The name “guillotine” dates to the 1790s and the French Revolution. The guillotine, the notorious killing machine of the French Revolution, was used to behead thousands, including King Louis XVI and Marie-Antoinette. Why was it a humane form of execution for its time, and did victims' brains continue functioning after decapitation?
During the Reign of Terror of the mid-1790s, thousands of “enemies of the French revolution” met their end by the guillotine’s blade. Some members of the public initially complained that the machine was too quick and clinical, but before long the process had evolved into high entertainment.
Many people offered sarcastic quips or defiant last words before being executed, and others danced their way up the steps of the scaffold. Fascination with the guillotine waned at the end of the 18th century, but public beheadings continued in France until 1939.
The guillotine remained France’s state method of capital punishment well into the late 20th century. Convicted murderer Hamida Djandoubi became the last person to meet his end by the “National Razor” after he was executed by the guillotine in 1977.
Hamida Djandoubi was a Tunisian sentenced to death penalty in France. He was a Tunisian agricultural worker and convicted murderer.
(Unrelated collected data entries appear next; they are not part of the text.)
(** The text with its line breaks. *)
Definition body_lines (n : nat) (s : cstring) : cstring :=
  breaks n n (base64 (take (group_end s) s)) ++ last_quad (drop (group_end s) s).

Lemma body_lines_encodes n s : s <> [] -> encodes (body_lines n s) s.
Proof.
  intros Hs. pose proof (base64_digits s) as Hd. rewrite base64_groups in Hd. apply Forall_app in Hd as [Hd1 Hd2].
  set (g := base64 (take (group_end s) s)) in *.
  assert (forall l m, Forall (fun c => digit c \/ c = "="%char) l -> List.filter (fun c => negb (isspace c)) (breaks n m l) = l) as Hfb.
  { intros l m Hl. revert m. induction Hl as [|c l Hc _ IH]; intros m; [reflexivity|]. destruct (digit_facts c Hc) as [Hsp _].
    destruct m; cbn [breaks List.filter]; [change (isspace LF) with true; cbn [negb]|]; rewrite Hsp; cbn [negb]; now rewrite IH. }
  split; [|split].
  - unfold body_lines. fold g. rewrite List.filter_app, Hfb by exact Hd1.
    rewrite (base64_groups s). f_equal. pose proof (Hfb _ (length (last_quad (drop (group_end s) s))) Hd2) as H. now rewrite breaks_short in H by lia.
  - unfold body_lines. fold g. destruct (last_quad (drop (group_end s) s)) as [|c l _] eqn:El using rev_ind.
    + rewrite app_nil_r. destruct g as [|c l _] eqn:Eg using rev_ind.
      * exfalso. pose proof (base64_groups s) as Eb. fold g in Eb. rewrite Eg, El in Eb. destruct s as [|a [|b [|c s]]]; [contradiction|discriminate..].
      * destruct (breaks_last n c l n) as (u & ->). exists u, c. split; [reflexivity|]. apply Forall_app in Hd1 as [_ Hc].
        inversion_clear Hc as [|? ? Hc' _]. now apply digit_facts.
    + exists (breaks n n g ++ l), c. split; [now rewrite app_assoc|]. apply Forall_app in Hd2 as [_ Hc].
      inversion_clear Hc as [|? ? Hc' _]. now apply digit_facts.
  - destruct (last_quad_padded s) as (d & Ed & Hdig). exists (breaks n n g ++ d). unfold body_lines. fold g. rewrite Ed, <- app_assoc. split; [reflexivity|].
    apply Forall_app_2; [|now apply no_eq_digits]. apply breaks_no_eq.
    destruct (base64_padded (take (group_end s) s)) as (d' & Ed' & Hd'). fold g in Ed'. unfold missing in Ed'. rewrite group_end_length in Ed'.
    change (repeat "="%char ((3 - 0) mod 3)) with ([] : cstring) in Ed'. rewrite app_nil_r in Ed'. rewrite Ed'. now apply no_eq_digits.
Qed.

(** *** The lines of a text *)

Abbreviation lf_free := (Forall (fun c => (c =c LF) = false)).

Lemma lines_single l : lf_free l -> lines_of l = [l].
Proof. unfold lines_of. induction 1 as [|c l Hc _ IH]; cbn [split_on]; [reflexivity|]. now rewrite Hc, IH. Qed.

Lemma lines_cons l rest : lf_free l -> lines_of (l ++ LF :: rest) = l :: lines_of rest.
Proof.
  unfold lines_of. induction 1 as [|c l Hc _ IH]; cbn [app split_on]; [now rewrite Ascii.eqb_refl|]. now rewrite Hc, IH.
Qed.

Lemma lines_join x : concat (map (fun l => l ++ [LF]) (lines_of x)) = x ++ [LF].
Proof.
  unfold lines_of. induction x as [|c x IH]; [reflexivity|]. cbn [split_on]. destruct (Ascii.eqb_spec c LF) as [->|Hc].
  - cbn [map concat app]. now rewrite IH.
  - destruct (split_on LF x) as [|w ws] eqn:Ex; [destruct x; cbn [split_on] in Ex; repeat case_match; discriminate|].
    cbn [map concat app] in *. now rewrite IH.
Qed.

Lemma split_lf x : lf_free x \/ exists l r, x = l ++ LF :: r /\ lf_free l.
Proof.
  induction x as [|c x IH]; [left; constructor|]. destruct (c =c LF) eqn:Hc.
  - right. apply Ascii.eqb_eq in Hc as ->. exists [], x. split; [reflexivity|constructor].
  - destruct IH as [H|(l & r & -> & Hl)]; [left; now constructor|right]. exists (c :: l), r. split; [reflexivity|now constructor].
Qed.
(* ===== verification/SmtpFacts.v ===== *)
(** Theorems on the sending of mail: every attempt ends, a session with a server
    that agrees, and what the object remembers of other mails. *)

From S2P Require Import Prelude CLib EscapeString Settings Regex Base64 PTree Avbot MailFormat MailFacts Smtp.

(** ** Every run ends *)

Section Ends.
Context {B : Base64Iterators} {E : RegexEngine}.
Variable asserts : bool.

(** What a check leaves alone. *)
Definition same_mail (s s' : smtp) : Prop :=
  rcpts s' = rcpts s /\ retry_count s' = retry_count s /\ handler_calls s' = handler_calls s /\ m_imf s' = m_imf s /\ wire s' = wire s
  /\ m_writebuf s' = m_writebuf s /\ m_mailserver s' = m_mailserver s /\ m_socket s' = m_socket s /\ m_mailaddr s' = m_mailaddr s /\ m_AUTH s' = m_AUTH s.

Lemma caps_same caps : forall s, same_mail s (fold_left (fun s c => server_cap_handler c s) caps s)
  /\ m_readbuf (fold_left (fun s c => server_cap_handler c s) caps s) = m_readbuf s
  /\ m_sslsocket (fold_left (fun s c => server_cap_handler c s) caps s)
     = if existsb (fun c => str_eqb c ($"STARTTLS")) caps then Some (m_socket s) else m_sslsocket s.
Proof.
  induction caps as [|c caps IH]; intros s; cbn [fold_left existsb]; [repeat split|].
  destruct (IH (server_cap_handler c s)) as (H1 & H2 & H3). unfold server_cap_handler in *. destruct (str_eqb c ($"STARTTLS")).
  - split; [exact H1|]. split; [exact H2|]. rewrite H3. cbn. now destruct (existsb _ caps).
  - split; [exact H1|]. split; [exact H2|exact H3].
Qed.

Lemma check_run callback code s :
  let '(ok, caps, rest) := check_lines code (lines_of (m_readbuf s)) in
  exists s', check_smtp_response callback code s = Ok (ok, s') /\ same_mail s s' /\ m_readbuf s' = join_lines rest
    /\ m_sslsocket s' = if callback && existsb (fun c => str_eqb c ($"STARTTLS")) caps then Some (m_socket s) else m_sslsocket s.
Proof.
  unfold check_smtp_response. run. destruct (check_lines code (lines_of (m_readbuf s))) as [[ok caps] rest]. destruct callback.
  - destruct (caps_same caps (set_readbuf (join_lines rest) s)) as (H1 & H2 & H3). eexists. split; [reflexivity|]. split; [exact H1|].
    split; [exact H2|exact H3].
  - eexists. split; [reflexivity|]. split; [repeat split|]. now split.
Qed.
He moved to Marseille, France, in 1968 and six years later he kidnapped, tortured and murdered 22-year-old Élisabeth Bousquet, his former girlfriend.
He was sentenced to death in February 1977 and executed by guillotine in September that year. He was the last person to be executed in Western Europe, and he was the last person to be lawfully executed by beheading anywhere in the Western world. He was not however, the last person sentenced to death penalty in France. Marcel Chevalier served as chief executioner.
Still, the machine’s 189-year reign only officially came to an end in September 1981, when France abolished capital punishment for good.